The design of a search application is defined by its content. A social network, an image library, and a mixed media database merit totally different solutions. For starters, the availability (or lack thereof) of full text and metadata shapes the what and how of search.

Figure 2-12. Relative value of text and metadata

Consider, for instance, these four content types and their associated search scenarios:

Web page: A web page includes both visible content and off-the-page HTML tags for title, description, and keywords. The first appears in the browser's title bar and the second in the snippets of search results. All of these embedded metadata tags are indexed by web search engines, but keywords are not weighted heavily, due to spam concerns (e.g., keyword stuffing). Inbound links from other pages and the collective navigation, search, and post-query behavior of many users deliver rich streams of external metadata. In the case of hypertextual web pages, engines can rely on this full spectrum of content and metadata to discern meaning, which is why Google appears to work like magic.
Document: On a typical underfunded intranet, search engines must rely solely on the contents of technical reports, white papers, spreadsheets, presentations, marketing materials, and online forms to reveal their own aboutness. The absence of structured metadata precludes faceted navigation, and full-text relevance-ranking algorithms struggle with the heterogeneity of multiple content types and lengths. There are limits on how much meaning can be "automagically" extracted from natural language, which is why intranet search is so bad.
Book: In books, Amazon draws upon a rich index for search and navigation. While lacking Google's database of inbound links, Amazon enjoys everything else: full-text content, social data, and behavioral metadata. Plus, it has oodles of formal, structured metadata to enable filtering, sorting, personalization, and faceted navigation, which is why Amazon integrates search and browse so well.
Object: In the absence of full text, metadata is often a forced move. In cars, investment in controlled vocabularies and structured metadata is required, and search is limited to fields like make, model, price, and fuel efficiency. In images, Flickr found a way to share the cost with tags, notes, descriptions, and comments that power findability surprisingly well. Nontext objects present major challenges to search, which is why they inspire so much innovation.

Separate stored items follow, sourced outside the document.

(** C5, on the elastic IP "eip-1", which has no healthcheck and is to get
    the block [healthcheck { mode = "tcp", port = 80 }]: a simple field
    changed and the fetch succeeds, yet the run issues no update call. The
    first assignment through [elasticIP.Healthcheck], which is nil, ends
    Update in a nil dereference; the fetch is the only call of the run. *)
Theorem update_adding_healthcheck_issues_no_update_call :
  let r := resourceElasticIPUpdate healthy {| w_d := add_healthcheck; w_calls := [] |} in
  answer_GetElasticIP healthy [] "ch-gva-2" "eip-1" = inr eip_1
  /\ simple_field_changed add_healthcheck = true
  /\ fst r = Panic nil_deref
  /\ w_calls (snd r) = [GetElasticIP "ch-gva-2" "eip-1"]
  /\ updates_issued (w_calls (snd r)) = [].
Proof.
  cbv zeta.
  rewrite (update_panics_without_healthcheck healthy add_healthcheck [] eip_1)
    by (by vm_compute).
  repeat split.
Qed.

Lemma update_issues_one_update_call_witness :
  updates_issued
    (drop 0 (w_calls (snd (resourceElasticIPUpdate healthy
                             {| w_d := change_description; w_calls := [] |}))))
  = [merged_object change_description eip_1].
Proof.
  destruct (update_issues_one_update_call_with_merged_object
              healthy change_description []) as [H _].
  destruct (H eip_1) as [_ Hcalls].
  - reflexivity.
  - intros Hc. vm_compute in Hc. discriminate Hc.
  - apply Hcalls. by vm_compute.
Defined.

Lemma update_healthcheck_assignment_witness :
  fst (resourceElasticIPUpdate healthy {| w_d := add_healthcheck; w_calls := [] |})
  = Panic nil_deref.
Proof.
  destruct (update_healthcheck_assignment_requires_healthcheck
              healthy add_healthcheck [] eip_1) as [_ H].
  - by vm_compute.
  - apply H; reflexivity.
Defined.

Lemma delete_tolerates_missing_reverse_dns_witness :
  fst (resourceElasticIPDelete no_reverse_dns
         {| w_d := change_description; w_calls := [] |}) = Ok [].
Proof.
  destruct (delete_tolerates_missing_reverse_dns no_reverse_dns change_description [])
    as [H _].
  - right. exists err_not_found. split; reflexivity.
  - rewrite H. reflexivity.
Defined.

End ElasticIPLifecycle.
(** The statement of continuity at all seven internal boundaries fails
    at the last one: at 86000 the formula of Mesosphere II gives 184.65 K
    while the base temperature of the Mesopause is 186.87 K, and the
    temperature function is discontinuous there. *)
Lemma boundary_86000_mismatch :
  lower_formula_at_boundary 6 = 184.65
  /\ baseTemperature (LAYERS_at 7) = 186.87
  /\ baseAltitude (LAYERS_at 7) = 86000
  /\ ~ (forall i, (i < 7)%nat -> boundary_matches i)
  /\ ~ (forall i, (i < 7)%nat ->
          continuity_pt calculateTemperature (baseAltitude (LAYERS_at (S i)))).
Proof.
  assert (H6 : lower_formula_at_boundary 6 = 184.65).
  { unfold lower_formula_at_boundary. cbn. lra. }
  repeat split.
  - exact H6.
  - intros Hall. specialize (Hall 6%nat ltac:(lia)).
    unfold boundary_matches in Hall. rewrite H6 in Hall. cbn in Hall. lra.
  - intros Hall. specialize (Hall 6%nat ltac:(lia)).
    apply calculateTemperature_discontinuous_86000. exact Hall.
Qed.

(** C3, as the code has it: at each of the six internal boundaries
    11000, 20000, 32000, 47000, 51000 and 71000 the formula of the lower
    layer evaluated at the boundary equals the base temperature of the
    upper layer, and the temperature function is continuous there. *)
Theorem temperature_continuous_at_boundaries (i : nat) :
  (i < 6)%nat ->
  In (baseAltitude (LAYERS_at (S i)))
     [11000; 20000; 32000; 47000; 51000; 71000]
  /\ boundary_matches i
  /\ continuity_pt calculateTemperature (baseAltitude (LAYERS_at (S i))).
Proof.
  intros Hi.
  assert (Hcases : (i = 0 \/ i = 1 \/ i = 2 \/ i = 3 \/ i = 4 \/ i = 5)%nat)
    by lia.
  split; [|split].
  - decompose [or] Hcases; subst i; cbn; auto 10.
  - unfold boundary_matches, lower_formula_at_boundary.
    decompose [or] Hcases; subst i; cbn; lra.
  - apply calculateTemperature_continuous_below.
    decompose [or] Hcases; subst i; cbn; lra.
Qed.

Lemma temperature_continuous_at_boundaries_witness :
  (0 < 6)%nat
  /\ boundary_matches 0
  /\ continuity_pt calculateTemperature 11000.
Proof.
  assert (H : (0 < 6)%nat) by lia.
  split; [exact H|].
  destruct (temperature_continuous_at_boundaries 0 H) as (_ & Hm & Hc).
  split; [exact Hm | exact Hc].
Defined.

(** ** The profile generator *)

Section ProfileLoop.

Variables endAltM stepM : R.

(** If the loop condition holds at the first [k] sample altitudes and
    fails at the next, the loop pushes exactly those [k] samples, in
    order, and returns. *)
Lemma generateProfile_loop_runs (k : nat) :
  forall (fuel : nat) (alt : R) (results : list AtmosphericResult),
    (k < fuel)%nat ->
    (forall j, (j < k)%nat -> sample_altitude alt stepM j <= endAltM) ->
    endAltM < sample_altitude alt stepM k ->
    generateProfile_loop fuel alt endAltM stepM results =
      Some (results
            ++ map (fun j => calculateAtmosphere (sample_altitude alt stepM j))
                 (seq 0 k)).
Proof.
  unfold sample_altitude.
  induction k as [|k IH]; intros fuel alt results Hfuel Hin Hout.
  - destruct fuel as [|fuel]; [lia|]. cbn [generateProfile_loop seq map].
    cbn [INR] in Hout.
    destruct (Rle_dec alt endAltM); [lra|]. now rewrite app_nil_r.
  - destruct fuel as [|fuel]; [lia|]. cbn [generateProfile_loop].
    pose proof (Hin 0%nat ltac:(lia)) as H0. cbn [INR] in H0.
    destruct (Rle_dec alt endAltM); [|lra].
    rewrite IH.
    + rewrite <- app_assoc. cbn [app seq map]. do 3 f_equal.
      * f_equal. cbn [INR]. ring.
      * rewrite <- seq_shift, map_map. apply map_ext. intros j.
        f_equal. rewrite S_INR. ring.
    + lia.
    + intros j Hj. specialize (Hin (S j) ltac:(lia)).
      rewrite S_INR in Hin. lra.
    + rewrite S_INR in Hout. lra.
Qed.


(** More fuel does not change a result. *)
Lemma generateProfile_loop_fuel_mono :
  forall (fuel fuel' : nat) (alt : R) (results out : list AtmosphericResult),
    (fuel <= fuel')%nat ->
    generateProfile_loop fuel alt endAltM stepM results = Some out ->
    generateProfile_loop fuel' alt endAltM stepM results = Some out.
Proof.
  induction fuel as [|fuel IH]; intros fuel' alt results out Hle Hrun.
  - discriminate.
  - destruct fuel' as [|fuel']; [lia|]. cbn [generateProfile_loop] in *.
    destruct (Rle_dec alt endAltM); [|exact Hrun].
    apply IH; [lia | exact Hrun].
Qed.

End ProfileLoop.


Lemma generateProfile_empty (fuel : nat) (startAltM endAltM stepM : R) :
  (0 < fuel)%nat -> endAltM < startAltM ->
  generateProfile fuel startAltM endAltM stepM = Some [].
Proof.
  intros Hfuel Hlt. destruct fuel as [|fuel]; [lia|].
  unfold generateProfile; cbn [generateProfile_loop].
  destruct (Rle_dec startAltM endAltM); [lra | reflexivity].
Qed.

(** C5: [generateProfile(0, 10000, 1000)] returns exactly 11 results,
    the results of [calculateAtmosphere] at 0, 1000, ..., 10000 in this
    order, whose altitude fields are these values, strictly ascending;
    [generateProfile(10000, 0, 1000)] returns the empty array. *)
Theorem generateProfile_0_10000_1000 :
  let altitudes :=
    [0; 1000; 2000; 3000; 4000; 5000; 6000; 7000; 8000; 9000; 10000] in
  let expected := map calculateAtmosphere altitudes in
  (forall fuel, (12 <= fuel)%nat ->
     generateProfile fuel 0 10000 1000 = Some expected)
  /\ List.length expected = 11%nat
  /\ map altitude expected = altitudes
  /\ StronglySorted Rlt (map altitude expected)
  /\ (forall fuel, (0 < fuel)%nat ->
        generateProfile fuel 10000 0 1000 = Some []
        /\ generateProfile_call fuel 10000 0 1000 = Some (Normal [])).
Proof.
  intros altitudes expected.
  assert (Halt : map altitude expected = altitudes).
  { subst expected altitudes. cbn [map].
    rewrite !calculateAtmosphere_altitude.
    repeat (rewrite clamp_fixes by lra). reflexivity. }
  split; [|split; [|split; [|split]]].
  - intros fuel Hfuel. unfold generateProfile.
    rewrite (generateProfile_loop_runs 10000 1000 11).
    + subst expected altitudes. cbn [seq map app]. unfold sample_altitude.
      apply f_equal.
      repeat match goal with
      | |- _ :: _ = _ :: _ => apply f_equal2; [f_equal; cbn [INR]; lra|]
      end.
      reflexivity.
    + lia.
    + intros j Hj. unfold sample_altitude.
      assert (Hle : INR j <= INR 10) by (apply le_INR; lia).
      cbn [INR] in Hle. lra.
    + unfold sample_altitude. cbn [INR]. lra.
  - reflexivity.
  - exact Halt.
  - rewrite Halt. subst altitudes.
    repeat (apply SSorted_cons; [|repeat (apply Forall_cons; [lra|]); apply Forall_nil]).
    apply SSorted_nil.
  - intros fuel Hfuel.
    assert (He : generateProfile fuel 10000 0 1000 = Some [])
      by (apply generateProfile_empty; [exact Hfuel | lra]).
    split; [exact He|]. unfold generateProfile_call. rewrite He. reflexivity.
Qed.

Of course, we need not be satisfied with the status quo. Since complexity of the information retrieval challenge increases exponentially with linear increases in volume, we know the most dramatic way to improve performance is to search less content.

Figure 2-13. To search better, search less

So, early in the design process, it's worth asking two questions. First, can we shrink the search space by removing ROT, content that's redundant or outdated or trivial? By crafting a content policy that defines what's in and out, then rigorously weeding their collections, organizations are often able to cut what's searched by half. Second, can we add metadata fields that let users slice content into smaller sections? Even a massive article database becomes manageable when users can limit searches by topic and date.

These questions invite consideration of context. What is the business model? What can we afford to invest? How much content are we talking about? Where does it come from? How quickly will it grow or change? And what about metadata? Is its creation inherent to the publishing process? Should we hire librarians? Or can software handle entity extraction and autocategorization? When we look at content, it's easy to get technical. After all, this is the domain of information technology. But we should also get social, because search is a network that includes and inspires the creators behind the content.